Antler: I don't think
so - although on some level I may be. I think it's more complex than that.
The spirit and the energy Whitman put forth was absorbed by thousands of
poets and spiritual seekers who then had the awareness that he embraced
inside himself. I don't think any one person can be an incarnation of Walt
Whitman.
BL: How did your
friendship with Allen Ginsberg shape your view of poets and poetry?
Antler: One of the
main things he represented for me was complete courage to trust who I was
without fear, and to write poetry with complete candor and openness. He
criticized society's injustice and intolerance, and did so with compassion,
tenderness, hopefulness, and humor. He had something to replace it, or
balance it with. Endless encouragement of younger poets was also a big part
of his mission.
BL: Do you have a
sense of yourself maturing as a poet?
Antler: I hope so, and
I believe in that. I think there's a poet you can be in love with, a
thought you can move through as your sensitivities change during
metamorphosis from childhood through adolescence, and through the various
stages of adulthood. As one matures, one's work goes to different
levels. Some people think poets are better in their younger phases
than in their older phases - like, say, Whitman, Wordsworth, and Swinburne. I never felt that way.
BL: Would you still
be a poet if, after today, you could write no more words?
Antler: Yes.
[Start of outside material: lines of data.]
(** The events one run of [check_availability] adds: those of the
    fetch, then nothing, a printed line, a write with a printed line, or
    a write, the printed message and its dispatch. *)
Lemma check_shape w a st :
  exists fe tail,
    (fe = [] \/ exists url, fe = [HttpGet url])
    /\ trace (fst (check_availability w a st)) = trace st ++ fe ++ tail
    /\ db (fst (check_availability w a st))
       = apply_commits (commits tail) (db st)
    /\ (tail = []
        \/ (exists text, tail = [Print text])
        \/ (exists result_str text,
              tail = [Commit (alert_name_of a) result_str; Print text])
        \/ (exists result_str target,
              tail = [Commit (alert_name_of a) result_str;
                      Print (found_message (alert_name_of a) result_str);
                      Push (found_message (alert_name_of a) result_str)
                           target])).
Proof.
  destruct (cfg_start_date a) as [s|] eqn:Hs.
  2: { rewrite check_availability_no_start by done.
       exists [], []. cbn. rewrite app_nil_r. auto. }
  destruct (cfg_end_date a) as [e|] eqn:He.
  2: { rewrite (check_availability_no_end _ _ _ w a s) by done.
       exists [], []. cbn. rewrite app_nil_r. auto. }
  rewrite (check_availability_run _ _ _ w a s e st Hs He).
  exists (events_for w a s e).
  pose proof (fetch_events_shape w s e (cfg_room_type a)
                (default false (cfg_exclude_non_wdw a)) (cfg_resort_names a))
    as Hfe.
  destruct (outcome_for w a s e) as [[text|df]|ex]; cbn.
  - exists [Print text]. repeat split; try done. right. left. by exists text.
  - case_decide; cbn.
    + destruct df as [|r df]; cbn.
      * eexists. repeat split; [done..|]. right. right. left. by eexists _, _.
      * destruct (cfg_pushover a) as [target|]; cbn.
        -- eexists. repeat split; [done..|]. right. right. right.
           by eexists _, _.
        -- eexists. repeat split; [done..|]. right. right. left.
           by eexists _, _.
    + exists []. rewrite app_nil_r. repeat split; try done. by left.
  - exists []. rewrite app_nil_r. repeat split; try done. by left.
Qed.

(** What follows from the shape: the store is the old one with the
    writes of the run, which all go to the row of the alert; dispatches
    are in order; there is at most one request and no sleep. *)
Lemma check_effects w a st :
  exists evs,
    trace (fst (check_availability w a st)) = trace st ++ evs
    /\ db (fst (check_availability w a st))
       = apply_commits (commits evs) (db st)
    /\ dispatch_in_order evs
    /\ length (requests evs) <= 1
    /\ sleeps evs = []
    /\ (forall k v, In (k, v) (commits evs) -> k = alert_name_of a).
Proof.
  destruct (check_shape w a st) as (fe & tail & Hfe & Htrace & Hdb & Htail).
  exists (fe ++ tail).
  assert (Hquiet : commits fe = [] /\ pushes fe = [] /\ sleeps fe = []
                   /\ length (requests fe) <= 1).
  { destruct Hfe as [-> | [url ->]]; cbn; repeat split; lia. }
  destruct Hquiet as (Hc & Hp & Hs & Hr).
  rewrite commits_app, Hc, requests_split, sleeps_app, Hs, length_app.
  cbn [app]. split; [done|]. split; [done|].
  destruct Htail as [-> | [[text ->] | [(str & text & ->)
                                       | (str & target & ->)]]]; cbn.
  - repeat split; try done; try lia.
    apply dispatch_in_order_quiet. by rewrite app_nil_r.
  - repeat split; try done; try lia.
    apply dispatch_in_order_quiet. by rewrite pushes_app, Hp.
  - repeat split; try lia.
    + apply dispatch_in_order_quiet. by rewrite pushes_app, Hp.
    + intros k v [[= <- _]|[]]. done.
  - repeat split; try lia.
    + apply dispatch_in_order_app;
        [by apply dispatch_in_order_quiet | apply dispatch_in_order_triple].
    + intros k v [[= <- _]|[]]. done.
Qed.

(** *** The alert loop and the polling loop *)

Lemma run_alerts_cons w a rest st :
  run_alerts w (a :: rest) st
  = match check_availability w a st with
    | (st1, Returned _) => run_alerts w rest st1
    | (st1, Raised ex) => (st1, Raised ex)
    end.
Proof. done. Qed.
(** * The RADIUS profile resource of the REST API provider

    A shallow embedding of [restapi/resource_profile.go] (schema, JSON
    structures, [buildProfileObject], [getProfile] and the four CRUD
    callbacks) together with the library behaviour they rest on:
    [fmt.Sprintf] on the formats used, a reader and writer for
    [encoding/json], and the Terraform SDK's [ResourceData] and validators.

    The resource is embedded as it is registered by [Provider]: the
    callbacks that take an [operator_id] and a [profile_id].  The callbacks
    of the generic REST object that the file was derived from, which it
    keeps as comments, are not part of the program.

    The HTTP client ([APIClient], [sendRequest]) is not part of the sources;
    it is a parameter of the model: an arbitrary deterministic answer to the
    requests sent so far. *)

From Stdlib Require Import ZArith List String Ascii Bool Lia.
From Stdlib Require Import DecimalString DecimalNat DecimalZ.
Import ListNotations.

Set Warnings "-register-all".

Local Open Scope string_scope.
Local Open Scope bool_scope.

(** ** Go values used throughout *)

(** Go's [error] values met by the profile resource.  [sendRequest] may
    report any error; [encoding/json] reports the last two. *)
Inductive error : Type :=
| SendError (msg : string)
| SyntaxError
| UnmarshalTypeError (value : string) (gotype : string).

(** A Go call that may panic (a failed type assertion): [None] is the panic. *)
Definition Go (A : Type) : Type := option A.

Definition ret {A : Type} (a : A) : Go A := Some a.

Definition bind {A B : Type} (m : Go A) (k : A -> Go B) : Go B :=
  match m with
  | Some a => k a
  | None => None
  end.

Notation "x <- m ;; k" := (bind m (fun x => k))
  (at level 61, m at next level, right associativity).

Notation "' p <- m ;; k" := (bind m (fun x => let p := x in k))
  (at level 61, p pattern, m at next level, right associativity).

Fixpoint mapM {A B : Type} (f : A -> Go B) (l : list A) : Go (list B) :=
  match l with
  | [] => ret []
  | a :: r => b <- f a ;; bs <- mapM f r ;; ret (b :: bs)
  end.

(** Results of [encoding/json]: an error or a value. *)
Definition try {A B : Type} (m : error + A) (k : A -> error + B) : error + B :=
  match m with
  | inl e => inl e
  | inr a => k a
  end.

Fixpoint try_all {A B : Type} (f : A -> error + B) (l : list A) : error + list B :=
  match l with
  | [] => inr []
  | a :: r => try (f a) (fun b => try (try_all f r) (fun bs => inr (b :: bs)))
  end.

(** ** [fmt] and [strings] *)

Module Fmt.

(** [%d] of a non-negative [int]. *)
Definition itoa (n : nat) : string := NilEmpty.string_of_uint (Nat.to_uint n).

(** A list index as the SDK reads it from a key: a non-empty digit string. *)
Definition atoi (s : string) : option nat :=
  match s with
  | EmptyString => None
  | _ => option_map Nat.of_uint (NilEmpty.uint_of_string s)
  end.
(** [Request.full_url] and [Request.selector] for a few paths behind
    http://localhost:8000. *)
Example Request_new_examples :
  map (fun p => let r := Request_new ("http://localhost:8000" +:+ p) None "GET" in
                (full_url r, selector r))
      ["/a"; "/a?x=1#"; "/a?x=1#top"; "/a#b#c"; ""; "?x=1"; "foo/bar";
       String "/" (String "a" (String "160" ""))]
  = [("http://localhost:8000/a", "/a");
     ("http://localhost:8000/a?x=1", "/a?x=1");
     ("http://localhost:8000/a?x=1#top", "/a?x=1");
     ("http://localhost:8000/a#b#c", "/a#b");
     ("http://localhost:8000", "");
     ("http://localhost:8000?x=1", "/?x=1");
     ("http://localhost:8000foo/bar", "/bar");
     ("http://localhost:8000/a", "/a")].
Proof. reflexivity. Qed.

Lemma build_request_url self meth pd :
  full_url (build_request self meth pd)
  = full_url (Request_new (target_url self) pd meth)
  /\ selector (build_request self meth pd)
     = selector (Request_new (target_url self) pd meth).
Proof.
  unfold build_request, copy_request_headers.
  by destruct (copy_fold_fields (headers self)
                 (Request_new (target_url self) pd meth)) as (-> & -> & _).
Qed.
(** Without the unique index nothing tells a duplicate: every intake whose
    calls succeed stores one more record with its [transaction_id] and
    starts one more worker for it, whatever the collection holds. *)
Theorem no_index_no_deduplication (webhook_data : WebhookRequest.t)
  (now : datetime) (w : world) :
  let transaction_id := WebhookRequest.transaction_id webhook_data in
  let answer :=
    serve HTTP_202_ACCEPTED (receive_webhook webhook_data) (calm now) w in
  unique_index (transactions w) = false →
  answer.1 = Response 202 accepted
  ∧ stored transaction_id answer.2 = S (stored transaction_id w)
  ∧ dispatched transaction_id answer.2 = S (dispatched transaction_id w)
  ∧ threads answer.2
    = threads w ++ [process_transaction_background transaction_id].
Proof.
  intros transaction_id answer Hu. subst answer. unfold serve.
  rewrite run_receive_webhook.
  pose proof (intake_calm webhook_data (calm now) w (λ _, eq_refl)) as Hr.
  destruct (intake_cases webhook_data (calm now) w)
    as [(_ & _ & _ & Hf)|[(_ & _ & _ & _ & Hu' & _)
        |[(Hc & Ht & Hcalls & Hfresh)|(Hc & Ht & Hcalls & _)]]].
  - by destruct Hf.
  - congruence.
  - exfalso. unfold intake in Hcalls. cbn [fault calm no_fault] in Hcalls.
    unfold Collection.insert_one in Hcalls. rewrite Hu in Hcalls.
    cbn in Hcalls. apply (f_equal length) in Hcalls.
    rewrite !length_app in Hcalls. cbn in Hcalls. lia.
  - destruct (intake webhook_data (calm now) w) as [r w1].
    cbn [fst snd] in *. subst r. cbn [fst snd]. split_and!; [done| | |done].
    + rewrite (stored_appended transaction_id transaction_id w w1).
      * rewrite decide_True by done. lia.
      * unfold records. rewrite Hc. cbn [documents]. apply keys_appended.
    + rewrite (dispatched_started transaction_id transaction_id w w1
                 [UtcNow; InsertOne (transaction_doc webhook_data now)]).
      * rewrite decide_True by done. lia.
      * exact Hcalls.
      * repeat constructor; done.
Qed.

(** The same webhook twice, without the index. *)
Lemma no_index_no_deduplication_witness :
  let webhook_data := sample_request "txn_abc" "user" 1500 in
  let w :=
    after [Webhook webhook_data (calm (sample_time 0 0))] initial_world in
  let answer :=
    serve HTTP_202_ACCEPTED (receive_webhook webhook_data)
      (calm (sample_time 0 1)) w in
  answer.1 = Response 202 accepted
  ∧ stored "txn_abc" answer.2 = 2
  ∧ dispatched "txn_abc" answer.2 = 2.
Proof.
  intros webhook_data w answer.
  destruct (no_index_no_deduplication webhook_data (sample_time 0 1) w
              eq_refl) as (Hr & Hs & Hd & _).
  split_and!; [exact Hr|exact Hs|exact Hd].
Defined.

(** ** From the webhook to the settled record *)

Lemma insert_one_fresh (d : dict) c :
  Collection.key d ∉ Collection.keys (documents c) →
  Collection.insert_one d c
  = inr {| documents :=
             documents c ++ [Collection.with_id (length (documents c)) d];
           unique_index := unique_index c |}.
Proof.
  intros Hfresh. unfold Collection.insert_one.
  rewrite bool_decide_eq_false_2 by done. by rewrite andb_false_r.
Qed.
The definition
of poetry on one level in our society is that you write things
down on paper and get them into print, which proves to others
in your tribe that you are a poet. But that's just step one.
Your book then has to receive positive reviews, then another
book must be coming, and you have to keep cranking out books
until you're a corpse. That seems to certify you as a poet,
but endless ages unfold, review what you've done, and make their
own judgements. There are poets today
who we think are the greatest on Earth, but who we might have
nothing to do with three hundred years from now. And in
ten thousand years everything is dust. So on a huge time-frame,
all that we do ends up obliterated,
the Earth ends up being swallowed by the sun and the sun cools.
But I find, especially
in early adolescence, there is something very poetic- that boys
and girls don't even know they have. Some people write poetry
when they are young, but go on to other things and stop writing.
And yet, because they touched base with it once, it's always
a part of their story. I don't think there's anything to be
afraid of - the spirit and feeling of it is more important than
its publication. Before there were books and literary magazines,
the spirit of poetry existed, and the pulse of the connection
with the Big Mystery was felt and experienced, and the tender
realization of mortality was present. The fact that Neanderthals
buried their dead with flowers sixty thousand years before Christ
is very affirming and reaffirming of human beauty and soulfulness.
This interview was originally published in BL Literary Arts Magazine. Vol.
7 Is 1, Jan 2004.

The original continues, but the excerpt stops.